Exercise aim >> Where a line below holds the string "QPush", count it; then give the total without any other words.
——
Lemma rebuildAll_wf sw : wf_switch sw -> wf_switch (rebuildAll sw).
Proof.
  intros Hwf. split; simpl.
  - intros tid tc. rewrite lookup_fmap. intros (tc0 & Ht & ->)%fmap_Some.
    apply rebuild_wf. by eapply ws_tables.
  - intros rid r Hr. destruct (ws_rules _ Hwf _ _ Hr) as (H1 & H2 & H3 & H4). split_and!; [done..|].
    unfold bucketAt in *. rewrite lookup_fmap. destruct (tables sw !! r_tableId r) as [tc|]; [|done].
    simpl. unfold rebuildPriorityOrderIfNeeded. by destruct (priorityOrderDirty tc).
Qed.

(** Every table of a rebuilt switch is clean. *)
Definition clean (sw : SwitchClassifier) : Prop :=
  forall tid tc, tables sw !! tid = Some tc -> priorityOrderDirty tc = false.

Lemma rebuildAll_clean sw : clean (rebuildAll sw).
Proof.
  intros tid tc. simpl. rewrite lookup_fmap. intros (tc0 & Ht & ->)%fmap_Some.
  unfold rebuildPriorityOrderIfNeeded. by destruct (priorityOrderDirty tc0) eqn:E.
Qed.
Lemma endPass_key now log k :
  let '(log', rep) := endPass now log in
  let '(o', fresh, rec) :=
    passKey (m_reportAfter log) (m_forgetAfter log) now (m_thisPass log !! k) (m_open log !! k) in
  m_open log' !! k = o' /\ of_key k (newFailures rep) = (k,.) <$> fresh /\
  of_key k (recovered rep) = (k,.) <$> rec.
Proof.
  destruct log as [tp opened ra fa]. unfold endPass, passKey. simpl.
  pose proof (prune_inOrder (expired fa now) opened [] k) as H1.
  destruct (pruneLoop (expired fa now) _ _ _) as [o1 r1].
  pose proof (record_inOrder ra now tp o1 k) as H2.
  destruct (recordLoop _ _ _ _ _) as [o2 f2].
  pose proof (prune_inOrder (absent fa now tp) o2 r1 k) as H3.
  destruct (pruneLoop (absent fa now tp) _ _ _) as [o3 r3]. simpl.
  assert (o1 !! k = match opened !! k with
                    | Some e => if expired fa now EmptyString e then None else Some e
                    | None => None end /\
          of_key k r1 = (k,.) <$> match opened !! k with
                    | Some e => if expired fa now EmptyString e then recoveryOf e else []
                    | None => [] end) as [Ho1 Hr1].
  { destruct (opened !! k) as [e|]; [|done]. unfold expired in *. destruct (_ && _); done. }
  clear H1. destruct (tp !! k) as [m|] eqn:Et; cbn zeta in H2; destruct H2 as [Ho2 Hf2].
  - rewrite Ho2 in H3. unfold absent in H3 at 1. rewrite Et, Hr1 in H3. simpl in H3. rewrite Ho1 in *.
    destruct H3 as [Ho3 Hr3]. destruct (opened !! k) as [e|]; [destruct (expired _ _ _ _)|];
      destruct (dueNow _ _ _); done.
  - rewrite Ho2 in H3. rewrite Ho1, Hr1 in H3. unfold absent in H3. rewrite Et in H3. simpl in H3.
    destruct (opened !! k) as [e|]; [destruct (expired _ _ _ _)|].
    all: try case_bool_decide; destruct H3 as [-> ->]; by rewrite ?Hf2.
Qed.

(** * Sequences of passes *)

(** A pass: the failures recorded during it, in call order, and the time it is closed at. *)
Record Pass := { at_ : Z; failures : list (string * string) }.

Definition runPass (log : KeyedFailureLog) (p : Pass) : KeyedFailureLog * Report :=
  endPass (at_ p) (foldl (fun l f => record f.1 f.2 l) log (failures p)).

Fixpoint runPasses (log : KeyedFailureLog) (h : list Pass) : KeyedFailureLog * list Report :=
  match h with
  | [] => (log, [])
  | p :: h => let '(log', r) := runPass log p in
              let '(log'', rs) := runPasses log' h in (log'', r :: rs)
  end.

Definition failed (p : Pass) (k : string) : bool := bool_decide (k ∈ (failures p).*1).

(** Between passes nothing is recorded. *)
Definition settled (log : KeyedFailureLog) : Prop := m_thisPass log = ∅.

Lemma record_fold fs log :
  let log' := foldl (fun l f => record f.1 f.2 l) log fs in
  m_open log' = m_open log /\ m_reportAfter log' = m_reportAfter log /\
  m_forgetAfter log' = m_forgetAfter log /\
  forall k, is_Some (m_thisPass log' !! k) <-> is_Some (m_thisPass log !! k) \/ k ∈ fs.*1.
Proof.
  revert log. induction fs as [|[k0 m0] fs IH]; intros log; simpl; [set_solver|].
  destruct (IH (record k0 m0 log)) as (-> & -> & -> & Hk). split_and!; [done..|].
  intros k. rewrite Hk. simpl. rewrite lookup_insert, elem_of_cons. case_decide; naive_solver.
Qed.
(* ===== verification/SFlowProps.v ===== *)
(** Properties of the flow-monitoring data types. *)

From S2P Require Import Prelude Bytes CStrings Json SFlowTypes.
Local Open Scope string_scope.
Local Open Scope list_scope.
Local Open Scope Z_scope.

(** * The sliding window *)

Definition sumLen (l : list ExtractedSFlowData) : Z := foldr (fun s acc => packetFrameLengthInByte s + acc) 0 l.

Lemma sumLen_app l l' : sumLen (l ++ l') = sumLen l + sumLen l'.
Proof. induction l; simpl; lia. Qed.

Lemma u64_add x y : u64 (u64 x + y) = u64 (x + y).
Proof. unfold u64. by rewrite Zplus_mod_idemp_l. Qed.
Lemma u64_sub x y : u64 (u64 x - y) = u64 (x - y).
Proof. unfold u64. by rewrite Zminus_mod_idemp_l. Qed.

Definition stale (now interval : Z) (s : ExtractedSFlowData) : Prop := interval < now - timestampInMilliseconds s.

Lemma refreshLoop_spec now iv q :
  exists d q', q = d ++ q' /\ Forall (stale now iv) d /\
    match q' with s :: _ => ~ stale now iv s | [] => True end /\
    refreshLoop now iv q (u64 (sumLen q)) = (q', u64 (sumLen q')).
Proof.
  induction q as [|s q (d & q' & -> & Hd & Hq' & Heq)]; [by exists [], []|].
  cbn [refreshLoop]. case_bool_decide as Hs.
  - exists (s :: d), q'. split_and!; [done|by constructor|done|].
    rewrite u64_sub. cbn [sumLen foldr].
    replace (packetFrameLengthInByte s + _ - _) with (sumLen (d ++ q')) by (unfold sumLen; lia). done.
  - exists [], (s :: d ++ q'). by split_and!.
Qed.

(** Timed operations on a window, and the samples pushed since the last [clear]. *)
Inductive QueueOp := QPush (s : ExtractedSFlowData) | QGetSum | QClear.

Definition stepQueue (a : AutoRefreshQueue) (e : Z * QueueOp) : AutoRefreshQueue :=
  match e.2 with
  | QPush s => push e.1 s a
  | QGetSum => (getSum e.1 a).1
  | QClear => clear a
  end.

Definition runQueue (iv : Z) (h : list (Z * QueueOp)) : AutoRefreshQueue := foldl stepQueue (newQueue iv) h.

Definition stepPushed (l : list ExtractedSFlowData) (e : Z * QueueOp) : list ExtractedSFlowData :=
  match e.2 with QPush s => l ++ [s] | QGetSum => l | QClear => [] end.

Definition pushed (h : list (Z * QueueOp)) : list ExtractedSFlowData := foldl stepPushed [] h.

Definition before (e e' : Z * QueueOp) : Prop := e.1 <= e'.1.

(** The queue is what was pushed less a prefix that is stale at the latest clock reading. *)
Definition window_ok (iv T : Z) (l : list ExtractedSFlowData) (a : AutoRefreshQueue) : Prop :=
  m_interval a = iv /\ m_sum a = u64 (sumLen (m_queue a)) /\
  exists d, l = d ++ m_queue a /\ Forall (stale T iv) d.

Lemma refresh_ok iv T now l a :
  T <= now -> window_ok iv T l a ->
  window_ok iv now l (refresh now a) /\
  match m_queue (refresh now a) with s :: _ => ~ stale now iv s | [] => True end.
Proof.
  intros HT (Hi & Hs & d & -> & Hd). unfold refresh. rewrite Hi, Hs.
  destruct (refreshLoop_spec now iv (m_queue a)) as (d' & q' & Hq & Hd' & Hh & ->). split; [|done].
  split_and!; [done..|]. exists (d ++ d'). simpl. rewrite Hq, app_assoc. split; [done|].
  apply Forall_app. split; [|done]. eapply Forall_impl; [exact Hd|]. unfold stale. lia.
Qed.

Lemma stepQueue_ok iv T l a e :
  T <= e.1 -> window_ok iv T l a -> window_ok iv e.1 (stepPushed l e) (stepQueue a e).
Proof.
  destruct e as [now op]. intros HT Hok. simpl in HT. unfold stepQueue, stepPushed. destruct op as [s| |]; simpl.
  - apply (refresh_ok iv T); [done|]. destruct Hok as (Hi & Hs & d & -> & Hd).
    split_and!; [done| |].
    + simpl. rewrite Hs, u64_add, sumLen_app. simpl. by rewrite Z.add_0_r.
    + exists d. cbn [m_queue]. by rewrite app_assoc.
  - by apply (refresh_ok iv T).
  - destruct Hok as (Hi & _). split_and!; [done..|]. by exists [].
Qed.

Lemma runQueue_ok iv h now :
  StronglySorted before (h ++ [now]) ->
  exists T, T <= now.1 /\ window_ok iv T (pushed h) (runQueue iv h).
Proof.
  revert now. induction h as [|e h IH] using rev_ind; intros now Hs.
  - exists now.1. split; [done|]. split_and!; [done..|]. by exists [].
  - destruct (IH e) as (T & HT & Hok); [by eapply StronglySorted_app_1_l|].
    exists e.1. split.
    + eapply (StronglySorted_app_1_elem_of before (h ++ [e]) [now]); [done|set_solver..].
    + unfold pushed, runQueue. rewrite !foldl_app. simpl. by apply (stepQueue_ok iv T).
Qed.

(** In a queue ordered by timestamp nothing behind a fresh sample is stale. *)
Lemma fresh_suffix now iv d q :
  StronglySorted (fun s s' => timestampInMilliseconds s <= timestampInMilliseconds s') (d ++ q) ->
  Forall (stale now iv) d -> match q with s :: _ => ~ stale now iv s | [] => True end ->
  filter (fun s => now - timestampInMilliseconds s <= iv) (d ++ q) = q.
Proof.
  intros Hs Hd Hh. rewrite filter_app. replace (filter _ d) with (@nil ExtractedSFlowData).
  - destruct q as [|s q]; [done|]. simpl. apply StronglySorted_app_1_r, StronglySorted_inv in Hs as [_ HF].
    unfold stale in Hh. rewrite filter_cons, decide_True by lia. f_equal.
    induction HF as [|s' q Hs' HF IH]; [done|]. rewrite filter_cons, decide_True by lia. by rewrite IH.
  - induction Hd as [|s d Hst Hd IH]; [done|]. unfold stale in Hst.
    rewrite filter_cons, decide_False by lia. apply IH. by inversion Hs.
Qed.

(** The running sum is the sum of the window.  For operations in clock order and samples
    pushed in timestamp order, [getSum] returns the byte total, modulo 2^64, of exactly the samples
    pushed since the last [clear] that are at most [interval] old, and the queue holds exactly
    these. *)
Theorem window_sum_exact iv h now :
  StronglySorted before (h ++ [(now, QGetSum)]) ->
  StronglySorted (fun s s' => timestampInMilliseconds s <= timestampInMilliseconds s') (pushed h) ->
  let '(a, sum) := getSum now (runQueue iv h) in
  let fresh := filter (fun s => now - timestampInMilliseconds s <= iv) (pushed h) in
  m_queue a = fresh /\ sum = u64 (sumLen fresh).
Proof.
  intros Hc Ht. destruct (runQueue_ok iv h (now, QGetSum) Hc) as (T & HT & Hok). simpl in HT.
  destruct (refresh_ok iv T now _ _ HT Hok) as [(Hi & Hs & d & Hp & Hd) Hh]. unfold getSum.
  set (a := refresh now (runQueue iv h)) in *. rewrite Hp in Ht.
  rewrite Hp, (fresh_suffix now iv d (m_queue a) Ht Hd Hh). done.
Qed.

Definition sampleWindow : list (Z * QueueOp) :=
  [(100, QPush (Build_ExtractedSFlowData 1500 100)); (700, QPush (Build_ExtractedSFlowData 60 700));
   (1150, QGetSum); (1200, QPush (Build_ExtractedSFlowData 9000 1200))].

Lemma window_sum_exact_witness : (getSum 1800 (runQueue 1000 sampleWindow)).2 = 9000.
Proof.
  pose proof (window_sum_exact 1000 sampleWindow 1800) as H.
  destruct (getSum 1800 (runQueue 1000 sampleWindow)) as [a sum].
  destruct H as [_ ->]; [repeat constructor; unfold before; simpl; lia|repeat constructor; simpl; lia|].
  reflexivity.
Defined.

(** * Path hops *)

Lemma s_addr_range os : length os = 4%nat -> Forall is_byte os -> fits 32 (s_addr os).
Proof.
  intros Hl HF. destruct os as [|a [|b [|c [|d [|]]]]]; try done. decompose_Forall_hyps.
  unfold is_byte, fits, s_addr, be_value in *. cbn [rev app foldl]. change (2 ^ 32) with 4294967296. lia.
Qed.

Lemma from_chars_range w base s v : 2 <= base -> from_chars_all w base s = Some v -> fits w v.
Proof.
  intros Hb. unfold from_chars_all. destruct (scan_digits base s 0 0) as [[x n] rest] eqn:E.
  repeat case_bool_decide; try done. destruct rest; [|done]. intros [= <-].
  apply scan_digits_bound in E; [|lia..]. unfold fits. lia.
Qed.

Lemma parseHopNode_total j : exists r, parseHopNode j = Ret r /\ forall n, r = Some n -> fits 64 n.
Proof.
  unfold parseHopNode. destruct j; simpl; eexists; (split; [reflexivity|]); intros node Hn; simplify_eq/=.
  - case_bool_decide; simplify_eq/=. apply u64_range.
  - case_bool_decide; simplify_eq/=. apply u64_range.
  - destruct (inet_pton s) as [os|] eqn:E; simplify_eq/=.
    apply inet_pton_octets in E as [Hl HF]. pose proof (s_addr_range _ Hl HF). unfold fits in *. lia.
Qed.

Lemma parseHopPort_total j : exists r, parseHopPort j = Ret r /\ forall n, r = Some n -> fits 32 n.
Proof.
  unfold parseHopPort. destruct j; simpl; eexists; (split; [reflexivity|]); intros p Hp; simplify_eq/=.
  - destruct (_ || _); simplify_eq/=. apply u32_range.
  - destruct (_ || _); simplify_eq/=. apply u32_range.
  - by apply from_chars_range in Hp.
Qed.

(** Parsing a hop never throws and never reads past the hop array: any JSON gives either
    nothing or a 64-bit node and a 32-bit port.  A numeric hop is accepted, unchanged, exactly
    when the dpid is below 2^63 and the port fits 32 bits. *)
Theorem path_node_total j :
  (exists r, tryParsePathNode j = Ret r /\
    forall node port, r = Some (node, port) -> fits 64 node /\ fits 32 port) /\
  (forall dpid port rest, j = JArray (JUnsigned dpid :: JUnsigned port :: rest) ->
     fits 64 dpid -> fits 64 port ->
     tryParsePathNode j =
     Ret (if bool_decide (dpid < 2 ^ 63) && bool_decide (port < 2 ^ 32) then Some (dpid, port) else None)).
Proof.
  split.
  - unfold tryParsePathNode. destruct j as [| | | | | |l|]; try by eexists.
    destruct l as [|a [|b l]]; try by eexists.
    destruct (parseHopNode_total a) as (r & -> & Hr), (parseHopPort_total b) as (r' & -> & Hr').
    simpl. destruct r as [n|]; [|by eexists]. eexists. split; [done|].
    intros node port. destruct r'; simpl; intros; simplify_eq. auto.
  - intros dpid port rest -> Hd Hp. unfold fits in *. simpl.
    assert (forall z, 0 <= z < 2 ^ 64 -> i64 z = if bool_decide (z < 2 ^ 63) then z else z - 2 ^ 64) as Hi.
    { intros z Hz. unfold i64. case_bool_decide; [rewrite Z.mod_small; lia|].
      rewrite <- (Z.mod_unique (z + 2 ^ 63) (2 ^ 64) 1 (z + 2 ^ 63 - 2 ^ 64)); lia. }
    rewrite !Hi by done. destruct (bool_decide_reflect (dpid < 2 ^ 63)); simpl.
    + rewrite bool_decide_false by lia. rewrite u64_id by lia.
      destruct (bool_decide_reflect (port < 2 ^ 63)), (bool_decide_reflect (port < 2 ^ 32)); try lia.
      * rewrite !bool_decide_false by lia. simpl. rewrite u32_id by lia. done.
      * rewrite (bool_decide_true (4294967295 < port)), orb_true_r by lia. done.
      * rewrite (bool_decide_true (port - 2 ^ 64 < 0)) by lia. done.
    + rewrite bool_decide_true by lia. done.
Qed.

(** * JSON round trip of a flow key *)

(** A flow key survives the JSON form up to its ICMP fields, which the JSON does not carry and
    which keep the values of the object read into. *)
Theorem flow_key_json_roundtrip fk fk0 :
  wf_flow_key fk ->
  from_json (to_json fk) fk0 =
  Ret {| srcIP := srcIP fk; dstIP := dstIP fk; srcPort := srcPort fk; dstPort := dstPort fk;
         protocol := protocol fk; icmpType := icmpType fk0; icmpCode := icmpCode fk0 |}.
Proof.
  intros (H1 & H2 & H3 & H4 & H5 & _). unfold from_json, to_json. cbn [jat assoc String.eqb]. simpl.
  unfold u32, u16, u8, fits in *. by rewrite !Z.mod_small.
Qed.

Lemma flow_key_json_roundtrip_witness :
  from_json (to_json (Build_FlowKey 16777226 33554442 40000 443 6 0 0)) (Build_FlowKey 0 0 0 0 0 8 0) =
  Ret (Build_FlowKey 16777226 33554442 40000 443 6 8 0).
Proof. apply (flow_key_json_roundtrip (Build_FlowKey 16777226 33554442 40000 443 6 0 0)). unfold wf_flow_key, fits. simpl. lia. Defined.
——
Task answer >> 5